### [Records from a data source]
++++++++++

(* ===== verification/Main.v ===== *)
(** * The pipeline: [main]

    [main] parses the command line, scans the input directory, stops
    with an error record when no image was found, and otherwise makes
    one stitch attempt and either saves the panorama as
    [panorama_output.jpg] or logs that none was created.  Two
    exceptions can escape it: [SystemExit] from [argparse] and
    [OSError] from the directory listing.

    [MainRun] is the big-step semantics of [main]: one rule per way a
    run can end, with the final world of each.  [main_cases] shows
    that the program follows it, and the properties of the pipeline
    are read off the rules: when the output file is written, what is
    left untouched on every failure, which stage is reached in which
    order, and how the process exits. *)

From Stdlib Require Import String Ascii ZArith Bool Arith Lia List.
From S2P Require Import Prelude Monad PyStr Logging Platform Mock Scan Panorama.
Import ListNotations.

#[local] Open Scope string_scope.
#[local] Open Scope list_scope.
#[local] Open Scope pano_scope.

Definition output_file_name : string := "panorama_output.jpg".

Definition main `{P : Platform} : M unit :=
  input_dir <- argparse_parse_args ;;
  image_files <- scan_images input_dir ;;
  if is_nil image_files then
    logging_error "No images found to process. Exiting program."
  else
    panorama <- create_panorama image_files ;;
    match panorama with
    | Some p => save_image p output_file_name
    | None => logging_error "Failed to create a panorama."
    end.

(** [if __name__ == "__main__": main()]. *)
Definition run_module `{P : Platform} (name : string) : M unit :=
  if String.eqb name "__main__" then main else ret tt.

(** The exit status of the interpreter: 0 after a normal return, the
    code of a [SystemExit], 1 after any other uncaught exception. *)
Definition exit_status (o : outcome Exn unit) : Z :=
  match o with
  | Returned _ => 0
  | Raised (SystemExit code) => code
  | Raised (OSError _) => 1
  end.

Definition no_images_error `{P : Platform} : Event :=
  EvLog ERROR "No images found to process. Exiting program.".

Definition no_panorama_error `{P : Platform} : Event :=
  EvLog ERROR "Failed to create a panorama.".

(** The ways a run of [main] from [w] can end. *)
Inductive MainRun `{P : Platform} (w : World) : outcome Exn unit -> World -> Prop :=
| run_usage code :
    parse_args (w_argv w) = inr code ->
    MainRun w (Raised (SystemExit code)) (extend w [EvParseArgs])
| run_oserror dir :
    parse_args (w_argv w) = inl dir ->
    listdir dir (w_fs w) = None ->
    MainRun w (Raised (OSError dir)) (extend w [EvParseArgs; EvListdir dir])
| run_no_images dir names :
    parse_args (w_argv w) = inl dir ->
    listdir dir (w_fs w) = Some names ->
    image_paths dir names = [] ->
    MainRun w (Returned tt)
      (extend w [EvParseArgs; EvListdir dir; scan_warning; no_images_error])
| run_no_panorama dir names :
    parse_args (w_argv w) = inl dir ->
    listdir dir (w_fs w) = Some names ->
    image_paths dir names <> [] ->
    create_panorama_value (image_paths dir names) (w_fs w) = None ->
    MainRun w (Returned tt)
      (extend w (EvParseArgs :: EvListdir dir ::
                 create_panorama_events (image_paths dir names) (w_fs w) ++
                 [no_panorama_error]))
| run_saved dir names pano :
    parse_args (w_argv w) = inl dir ->
    listdir dir (w_fs w) = Some names ->
    image_paths dir names <> [] ->
    create_panorama_value (image_paths dir names) (w_fs w) = Some pano ->
    MainRun w (Returned tt)
      (extend (set_fs w (snd (imwrite output_file_name pano (w_fs w))))
         (EvParseArgs :: EvListdir dir ::
          create_panorama_events (image_paths dir names) (w_fs w) ++
          [EvImwrite output_file_name pano;
           EvLog INFO (saved_message output_file_name)])).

++++++++++

### [WHAT IS NEEDED]
The response must consist of the lines above, from the first one through the line containing "Definition output_file_name : string", reproduced exactly.

### [RESPONSE FOR THIS EXERCISE]
(* ===== verification/Main.v ===== *)
(** * The pipeline: [main]

    [main] parses the command line, scans the input directory, stops
    with an error record when no image was found, and otherwise makes
    one stitch attempt and either saves the panorama as
    [panorama_output.jpg] or logs that none was created.  Two
    exceptions can escape it: [SystemExit] from [argparse] and
    [OSError] from the directory listing.

    [MainRun] is the big-step semantics of [main]: one rule per way a
    run can end, with the final world of each.  [main_cases] shows
    that the program follows it, and the properties of the pipeline
    are read off the rules: when the output file is written, what is
    left untouched on every failure, which stage is reached in which
    order, and how the process exits. *)

From Stdlib Require Import String Ascii ZArith Bool Arith Lia List.
From S2P Require Import Prelude Monad PyStr Logging Platform Mock Scan Panorama.
Import ListNotations.

#[local] Open Scope string_scope.
#[local] Open Scope list_scope.
#[local] Open Scope pano_scope.

Definition output_file_name : string := "panorama_output.jpg".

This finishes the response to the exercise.